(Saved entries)
- Opening Delimiter -
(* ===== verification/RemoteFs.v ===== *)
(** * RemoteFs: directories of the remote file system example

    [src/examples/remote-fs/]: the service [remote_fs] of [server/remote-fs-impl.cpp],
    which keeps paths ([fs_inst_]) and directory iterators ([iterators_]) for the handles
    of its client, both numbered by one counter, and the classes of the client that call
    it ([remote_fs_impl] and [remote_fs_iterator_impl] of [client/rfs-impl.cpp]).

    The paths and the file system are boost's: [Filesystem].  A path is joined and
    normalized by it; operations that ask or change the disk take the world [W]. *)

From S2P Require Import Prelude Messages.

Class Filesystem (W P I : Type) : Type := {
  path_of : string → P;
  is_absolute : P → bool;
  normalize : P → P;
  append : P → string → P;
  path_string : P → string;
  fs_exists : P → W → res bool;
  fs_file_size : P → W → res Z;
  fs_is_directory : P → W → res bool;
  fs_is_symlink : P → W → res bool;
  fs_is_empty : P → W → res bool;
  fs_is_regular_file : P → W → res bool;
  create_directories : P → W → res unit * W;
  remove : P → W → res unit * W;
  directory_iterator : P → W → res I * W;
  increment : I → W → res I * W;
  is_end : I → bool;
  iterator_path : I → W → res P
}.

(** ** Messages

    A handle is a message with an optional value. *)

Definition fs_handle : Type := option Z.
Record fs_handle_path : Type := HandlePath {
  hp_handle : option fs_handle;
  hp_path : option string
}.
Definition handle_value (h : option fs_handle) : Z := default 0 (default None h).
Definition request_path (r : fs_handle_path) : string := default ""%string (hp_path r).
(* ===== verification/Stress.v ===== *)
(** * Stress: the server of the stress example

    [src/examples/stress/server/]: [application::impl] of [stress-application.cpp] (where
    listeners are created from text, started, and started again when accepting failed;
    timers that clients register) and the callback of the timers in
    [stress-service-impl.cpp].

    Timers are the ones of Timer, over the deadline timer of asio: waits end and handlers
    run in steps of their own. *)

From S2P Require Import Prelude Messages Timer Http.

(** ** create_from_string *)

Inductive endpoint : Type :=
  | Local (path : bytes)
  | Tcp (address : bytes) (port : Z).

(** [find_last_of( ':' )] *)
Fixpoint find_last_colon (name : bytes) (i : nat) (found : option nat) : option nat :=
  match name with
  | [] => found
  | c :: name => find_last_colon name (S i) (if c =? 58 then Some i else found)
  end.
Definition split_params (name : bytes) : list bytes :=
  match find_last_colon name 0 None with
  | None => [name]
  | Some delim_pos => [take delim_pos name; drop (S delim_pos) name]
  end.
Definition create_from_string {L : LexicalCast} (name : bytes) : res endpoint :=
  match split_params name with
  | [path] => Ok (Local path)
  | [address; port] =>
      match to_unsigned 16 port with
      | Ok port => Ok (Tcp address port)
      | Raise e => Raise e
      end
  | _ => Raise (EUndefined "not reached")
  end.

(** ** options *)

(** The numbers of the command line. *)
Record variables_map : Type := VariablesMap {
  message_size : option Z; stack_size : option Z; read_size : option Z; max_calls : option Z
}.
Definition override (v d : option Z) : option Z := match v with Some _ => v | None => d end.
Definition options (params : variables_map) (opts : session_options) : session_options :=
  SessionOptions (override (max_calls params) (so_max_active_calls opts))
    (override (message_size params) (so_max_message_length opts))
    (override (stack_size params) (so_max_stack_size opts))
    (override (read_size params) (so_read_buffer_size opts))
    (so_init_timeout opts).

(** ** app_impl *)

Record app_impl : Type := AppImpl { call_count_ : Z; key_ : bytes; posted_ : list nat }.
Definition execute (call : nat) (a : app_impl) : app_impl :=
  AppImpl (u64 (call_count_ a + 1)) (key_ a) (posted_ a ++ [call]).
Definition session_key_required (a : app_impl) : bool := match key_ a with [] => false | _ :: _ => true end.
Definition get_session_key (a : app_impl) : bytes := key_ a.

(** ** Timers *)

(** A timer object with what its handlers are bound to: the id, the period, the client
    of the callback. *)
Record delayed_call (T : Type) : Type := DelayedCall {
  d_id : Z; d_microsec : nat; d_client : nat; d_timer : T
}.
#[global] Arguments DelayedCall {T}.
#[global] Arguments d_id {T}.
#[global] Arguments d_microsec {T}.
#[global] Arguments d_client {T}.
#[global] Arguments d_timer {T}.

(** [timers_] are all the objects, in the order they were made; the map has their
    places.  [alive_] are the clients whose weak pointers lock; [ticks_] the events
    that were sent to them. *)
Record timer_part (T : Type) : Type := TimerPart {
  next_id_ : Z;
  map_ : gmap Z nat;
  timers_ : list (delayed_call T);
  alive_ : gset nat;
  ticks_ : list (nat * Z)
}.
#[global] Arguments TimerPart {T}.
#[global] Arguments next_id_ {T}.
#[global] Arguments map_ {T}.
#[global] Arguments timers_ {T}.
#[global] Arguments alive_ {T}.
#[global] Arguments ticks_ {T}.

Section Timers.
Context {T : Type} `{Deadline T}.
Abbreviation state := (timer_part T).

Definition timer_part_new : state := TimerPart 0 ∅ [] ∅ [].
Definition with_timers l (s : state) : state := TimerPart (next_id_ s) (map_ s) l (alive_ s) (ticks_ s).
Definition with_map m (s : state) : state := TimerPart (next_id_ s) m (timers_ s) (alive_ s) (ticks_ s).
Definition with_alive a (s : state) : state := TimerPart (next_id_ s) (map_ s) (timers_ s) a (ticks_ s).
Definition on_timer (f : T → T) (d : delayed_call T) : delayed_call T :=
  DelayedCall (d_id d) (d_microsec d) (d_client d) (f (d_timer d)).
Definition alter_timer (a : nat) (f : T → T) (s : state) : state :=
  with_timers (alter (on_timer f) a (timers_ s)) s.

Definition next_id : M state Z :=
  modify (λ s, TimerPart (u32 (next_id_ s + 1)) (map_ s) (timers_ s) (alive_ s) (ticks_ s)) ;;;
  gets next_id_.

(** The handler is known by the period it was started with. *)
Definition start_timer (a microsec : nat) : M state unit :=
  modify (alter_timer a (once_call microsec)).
- Closing Delimiter -
Assignment
Beginning at the line that holds "Record timer_part (T", reproduce the lines exactly up to and including the final line of the entries.

Exercise answer
Record timer_part (T : Type) : Type := TimerPart {
  next_id_ : Z;
  map_ : gmap Z nat;
  timers_ : list (delayed_call T);
  alive_ : gset nat;
  ticks_ : list (nat * Z)
}.
#[global] Arguments TimerPart {T}.
#[global] Arguments next_id_ {T}.
#[global] Arguments map_ {T}.
#[global] Arguments timers_ {T}.
#[global] Arguments alive_ {T}.
#[global] Arguments ticks_ {T}.

Section Timers.
Context {T : Type} `{Deadline T}.
Abbreviation state := (timer_part T).

Definition timer_part_new : state := TimerPart 0 ∅ [] ∅ [].
Definition with_timers l (s : state) : state := TimerPart (next_id_ s) (map_ s) l (alive_ s) (ticks_ s).
Definition with_map m (s : state) : state := TimerPart (next_id_ s) m (timers_ s) (alive_ s) (ticks_ s).
Definition with_alive a (s : state) : state := TimerPart (next_id_ s) (map_ s) (timers_ s) a (ticks_ s).
Definition on_timer (f : T → T) (d : delayed_call T) : delayed_call T :=
  DelayedCall (d_id d) (d_microsec d) (d_client d) (f (d_timer d)).
Definition alter_timer (a : nat) (f : T → T) (s : state) : state :=
  with_timers (alter (on_timer f) a (timers_ s)) s.

Definition next_id : M state Z :=
  modify (λ s, TimerPart (u32 (next_id_ s + 1)) (map_ s) (timers_ s) (alive_ s) (ticks_ s)) ;;;
  gets next_id_.

(** The handler is known by the period it was started with. *)
Definition start_timer (a microsec : nat) : M state unit :=
  modify (alter_timer a (once_call microsec)).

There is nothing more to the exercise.